(* ===== verification/NetSocket.v ===== *)
(** src/muduo/net/Socket.{h,cc} and the calls of SocketsOps.cc it is made of:
    a descriptor that is closed with its owner.  The kernel keeps, for each
    open socket, what these calls set; an errno that a call fails with is an
    argument, and a call on a descriptor that is not open fails with EBADF. *)

From S2P Require Import Prelude.

Module Socket.

Definition EBADF : Z := 9.

Record sock := mksock {
  nonblock : bool;
  cloexec : bool;
  bound : option bytes;
  listening : bool;
  shut_wr : bool;
  nodelay : bool;
  reuseaddr : bool;
  reuseport : bool;
  keepalive : bool
}.
Definition fresh_sock : sock := mksock true true None false false false false false false.
Definition with_bound a k := mksock (nonblock k) (cloexec k) (Some a) (listening k) (shut_wr k) (nodelay k) (reuseaddr k) (reuseport k) (keepalive k).
Definition with_listening k := mksock (nonblock k) (cloexec k) (bound k) true (shut_wr k) (nodelay k) (reuseaddr k) (reuseport k) (keepalive k).
Definition with_shut k := mksock (nonblock k) (cloexec k) (bound k) (listening k) true (nodelay k) (reuseaddr k) (reuseport k) (keepalive k).
Definition with_nodelay b k := mksock (nonblock k) (cloexec k) (bound k) (listening k) (shut_wr k) b (reuseaddr k) (reuseport k) (keepalive k).
Definition with_reuseaddr b k := mksock (nonblock k) (cloexec k) (bound k) (listening k) (shut_wr k) (nodelay k) b (reuseport k) (keepalive k).
Definition with_reuseport b k := mksock (nonblock k) (cloexec k) (bound k) (listening k) (shut_wr k) (nodelay k) (reuseaddr k) b (keepalive k).
Definition with_keepalive b k := mksock (nonblock k) (cloexec k) (bound k) (listening k) (shut_wr k) (nodelay k) (reuseaddr k) (reuseport k) b.

(** The kernel's sockets, and the error lines logged. *)
Record world := mkworld { socks : gmap Z sock; logged : list string }.
Definition log_error (what : string) (w : world) : world := mkworld (socks w) (logged w ++ [what]).

(** A system call that changes a socket: its result and the world. *)
Definition syscall (fd : Z) (f : sock -> sock) (err : option Z) (w : world) : Z * world :=
  match socks w !! fd, err with
  | None, _ | _, Some _ => (-1, w)
  | Some k, None => (0, mkworld (<[fd := f k]> (socks w)) (logged w))
  end.

(** * sockets:: *)

(** [answer]: the descriptor socket(2) gave, or an errno. *)
Definition createNonblockingOrDie (answer : Z + Z) (w : world) : outcome (Z * world) :=
  match answer with
  | inl fd => Ok (fd, mkworld (<[fd := fresh_sock]> (socks w)) (logged w))
  | inr _ => Err (LogFatal "sockets::createNonblockingOrDie")
  end.
Definition bindOrDie (fd : Z) (addr : bytes) (err : option Z) (w : world) : outcome world :=
  let '(ret, w) := syscall fd (with_bound addr) err w in
  if ret <? 0 then Err (LogFatal "sockets::bindOrDie") else Ok w.
Definition listenOrDie (fd : Z) (err : option Z) (w : world) : outcome world :=
  let '(ret, w) := syscall fd with_listening err w in
  if ret <? 0 then Err (LogFatal "sockets::listenOrDie") else Ok w.
Definition close (fd : Z) (w : world) : world :=
  match socks w !! fd with
  | Some _ => mkworld (delete fd (socks w)) (logged w)
  | None => log_error "sockets::close" w
  end.
Definition sockets_shutdownWrite (fd : Z) (err : option Z) (w : world) : world :=
  let '(ret, w) := syscall fd with_shut err w in
  if ret <? 0 then log_error "sockets::shutdownWrite" w else w.
(** [optval]: SO_ERROR of the socket. *)
Definition getSocketError (fd : Z) (optval : Z) (err : option Z) (w : world) : Z :=
  match socks w !! fd, err with
  | None, _ => EBADF
  | Some _, Some errno => errno
  | Some _, None => optval
  end.

(** * Socket *)

Definition t := Z.
Definition destroy (s : t) (w : world) : world := close s w.
Definition bindAddress (s : t) (addr : bytes) (err : option Z) (w : world) : outcome world := bindOrDie s addr err w.
Definition listen (s : t) (err : option Z) (w : world) : outcome world := listenOrDie s err w.
Definition shutdownWrite (s : t) (err : option Z) (w : world) : world := sockets_shutdownWrite s err w.
(** The results of these are not looked at. *)
Definition setTcpNoDelay (on : bool) (s : t) (err : option Z) (w : world) : world := (syscall s (with_nodelay on) err w).2.
Definition setReuseAddr (on : bool) (s : t) (err : option Z) (w : world) : world := (syscall s (with_reuseaddr on) err w).2.
Definition setKeepAlive (on : bool) (s : t) (err : option Z) (w : world) : world := (syscall s (with_keepalive on) err w).2.
Definition setReusePort (SO_REUSEPORT : bool) (on : bool) (s : t) (err : option Z) (w : world) : world :=
  if SO_REUSEPORT then
    let '(ret, w) := syscall s (with_reuseport on) err w in
    if (ret <? 0) && on then log_error "SO_REUSEPORT failed." w else w
  else if on then log_error "SO_REUSEPORT is not supported." w else w.

(** [struct tcp_info], the fields that are printed, unsigned 8 or 32 bits. *)
Record tcp_info := mkinfo {
  tcpi_retransmits : Z; tcpi_rto : Z; tcpi_ato : Z; tcpi_snd_mss : Z; tcpi_rcv_mss : Z; tcpi_lost : Z; tcpi_retrans : Z;
  tcpi_rtt : Z; tcpi_rttvar : Z; tcpi_snd_ssthresh : Z; tcpi_snd_cwnd : Z; tcpi_total_retrans : Z }.
Definition tcp_fields (i : tcp_info) : list (string * Z) :=
  [("unrecovered=", tcpi_retransmits i); ("rto=", tcpi_rto i); ("ato=", tcpi_ato i); ("snd_mss=", tcpi_snd_mss i);
   ("rcv_mss=", tcpi_rcv_mss i); ("lost=", tcpi_lost i); ("retrans=", tcpi_retrans i); ("rtt=", tcpi_rtt i);
   ("rttvar=", tcpi_rttvar i); ("sshthresh=", tcpi_snd_ssthresh i); ("cwnd=", tcpi_snd_cwnd i);
   ("total_retrans=", tcpi_total_retrans i)]%string.
Fixpoint fmt_fields (l : list (string * Z)) : bytes :=
  match l with
  | [] => []
  | [(k, v)] => lit k ++ fmt_d v
  | (k, v) :: l' => lit k ++ fmt_d v ++ lit " " ++ fmt_fields l'
  end.
(** [getsockopt]: what the kernel says of the socket, if it does; the text
    written to the [len] bytes of [buf]. *)
Definition getTcpInfo (getsockopt : option tcp_info) : option tcp_info := getsockopt.
Definition getTcpInfoString (len : Z) (getsockopt : option tcp_info) : option bytes :=
  i ← getTcpInfo getsockopt; Some (snprintf len (fmt_fields (tcp_fields i))).
(** [TcpConnection::getTcpInfoString]. *)
Definition connection_getTcpInfoString (getsockopt : option tcp_info) : bytes :=
  default [] (getTcpInfoString 1024 getsockopt).

(** * The socket of an Acceptor *)

(** The constructor of Acceptor and [listen()], as far as its socket goes. *)
Definition acceptor_socket (SO_REUSEPORT reuseport : bool) (answer : Z + Z) (addr : bytes) (err_addr err_port err_bind err_listen : option Z)
    (w : world) : outcome (t * world) :=
  '(s, w) ← createNonblockingOrDie answer w;
  let w := setReuseAddr true s err_addr w in
  let w := setReusePort SO_REUSEPORT reuseport s err_port w in
  w ← bindAddress s addr err_bind w;
  w ← listen s err_listen w;
  Ok (s, w).

Lemma syscall_open fd f w k : socks w !! fd = Some k ->
  syscall fd f None w = (0, mkworld (<[fd := f k]> (socks w)) (logged w)) /\ forall e, syscall fd f (Some e) w = (-1, w).
Proof. intros E. unfold syscall. by rewrite E. Qed.

(** It dies exactly when socket, bind or listen fails; else the socket is
    non-blocking, closed on exec, bound to the address and listening, with
    each option that the kernel accepted, and a failure to share the port is
    logged.  Destroying it restores the other descriptors. *)
Theorem acceptor_socket_listens SRP reuseport answer addr ea ep eb el w :
  (forall fd, answer = inl fd -> socks w !! fd = None) ->
  match acceptor_socket SRP reuseport answer addr ea ep eb el w with
  | Err f => (exists what, f = LogFatal what) /\ ((exists e, answer = inr e) \/ eb <> None \/ el <> None)
  | Ok (s, w') => answer = inl s /\ eb = None /\ el = None /\ socks (destroy s w') = socks w /\
      socks w' !! s = Some (mksock true true (Some addr) true false false (bool_decide (ea = None))
        (SRP && reuseport && bool_decide (ep = None)) false) /\
      logged w' = logged w ++ (if reuseport then (if SRP then (if bool_decide (ep = None) then [] else ["SO_REUSEPORT failed."])
                                                  else ["SO_REUSEPORT is not supported."]) else [])%string
  end.
Proof.
  intros Hnew. unfold acceptor_socket, createNonblockingOrDie. destruct answer as [fd|e]; cbn [mbind outcome_bind]; [|split; eauto].
  specialize (Hnew fd eq_refl). destruct w as [m l]; cbn [socks logged] in *.
  unfold setReuseAddr, setReusePort, bindAddress, bindOrDie, listen, listenOrDie, destroy, close, syscall.
  destruct ea, SRP, ep, reuseport, eb, el; cbn [socks logged mbind outcome_bind];
    do 6 (rewrite ?lookup_insert_eq, ?insert_insert_eq; cbn);
    try (split; [by eexists|right; first [by left|by right]]);
    rewrite ?app_nil_r; split_and!; try done; by apply delete_insert_id.
Qed.

(** ** getTcpInfoString *)

Definition u32_fields (i : tcp_info) : Prop := Forall (fun f => 0 <= f.2 < 2 ^ 32) (tcp_fields i).

Lemma fmt_fields_length l : Forall (fun f => 0 <= f.2 < 2 ^ 32) l ->
  zlen (fmt_fields l) <= fold_right (fun f n => zlen (lit f.1) + 11 + n) 0 l.
Proof.
  induction l as [|[k v] l IH]; intros Hl; [done|]. apply Forall_cons in Hl as [Hv Hl]. cbn in Hv.
  pose proof (fmt_d_length 10 v ltac:(lia) ltac:(lia)) as Hd. specialize (IH Hl). cbn [fmt_fields fold_right fst].
  destruct l as [|f l']; rewrite ?zlen_app.
  - cbn. lia.
  - change (zlen (lit " ")) with 1. lia.
Qed.

(** The text that TcpConnection gives for its socket is never cut: every value
    of every field fits into the 1024 bytes. *)
Theorem tcp_info_string_whole i : u32_fields i ->
  connection_getTcpInfoString (Some i) = fmt_fields (tcp_fields i) /\ connection_getTcpInfoString None = [].
Proof.
  intros Hi. split; [|done]. unfold connection_getTcpInfoString, getTcpInfoString, getTcpInfo. cbn [mbind option_bind default from_option id].
  pose proof (fmt_fields_length _ Hi) as Hl. change (fold_right _ _ _) with 221 in Hl. unfold snprintf. apply ztake_all. lia.
Qed.
Example tcp_info_text :
  connection_getTcpInfoString (Some (mkinfo 0 204000 40000 1448 536 0 0 156 32 2147483647 10 0)) =
  lit "unrecovered=0 rto=204000 ato=40000 snd_mss=1448 rcv_mss=536 lost=0 retrans=0 rtt=156 rttvar=32 sshthresh=2147483647 cwnd=10 total_retrans=0".
Proof. vm_compute. reflexivity. Qed.

End Socket.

======

» ASSIGNMENT:
Would you retype the lines above from the one with "Record tcp_info := mkinfo" down to the one with "default [] (getTcpInfoString", word for word, both ends included and no other lines?

» ANSWER TO THE PROBLEM:
Record tcp_info := mkinfo {
  tcpi_retransmits : Z; tcpi_rto : Z; tcpi_ato : Z; tcpi_snd_mss : Z; tcpi_rcv_mss : Z; tcpi_lost : Z; tcpi_retrans : Z;
  tcpi_rtt : Z; tcpi_rttvar : Z; tcpi_snd_ssthresh : Z; tcpi_snd_cwnd : Z; tcpi_total_retrans : Z }.
Definition tcp_fields (i : tcp_info) : list (string * Z) :=
  [("unrecovered=", tcpi_retransmits i); ("rto=", tcpi_rto i); ("ato=", tcpi_ato i); ("snd_mss=", tcpi_snd_mss i);
   ("rcv_mss=", tcpi_rcv_mss i); ("lost=", tcpi_lost i); ("retrans=", tcpi_retrans i); ("rtt=", tcpi_rtt i);
   ("rttvar=", tcpi_rttvar i); ("sshthresh=", tcpi_snd_ssthresh i); ("cwnd=", tcpi_snd_cwnd i);
   ("total_retrans=", tcpi_total_retrans i)]%string.
Fixpoint fmt_fields (l : list (string * Z)) : bytes :=
  match l with
  | [] => []
  | [(k, v)] => lit k ++ fmt_d v
  | (k, v) :: l' => lit k ++ fmt_d v ++ lit " " ++ fmt_fields l'
  end.
(** [getsockopt]: what the kernel says of the socket, if it does; the text
    written to the [len] bytes of [buf]. *)
Definition getTcpInfo (getsockopt : option tcp_info) : option tcp_info := getsockopt.
Definition getTcpInfoString (len : Z) (getsockopt : option tcp_info) : option bytes :=
  i ← getTcpInfo getsockopt; Some (snprintf len (fmt_fields (tcp_fields i))).
(** [TcpConnection::getTcpInfoString]. *)
Definition connection_getTcpInfoString (getsockopt : option tcp_info) : bytes :=
  default [] (getTcpInfoString 1024 getsockopt).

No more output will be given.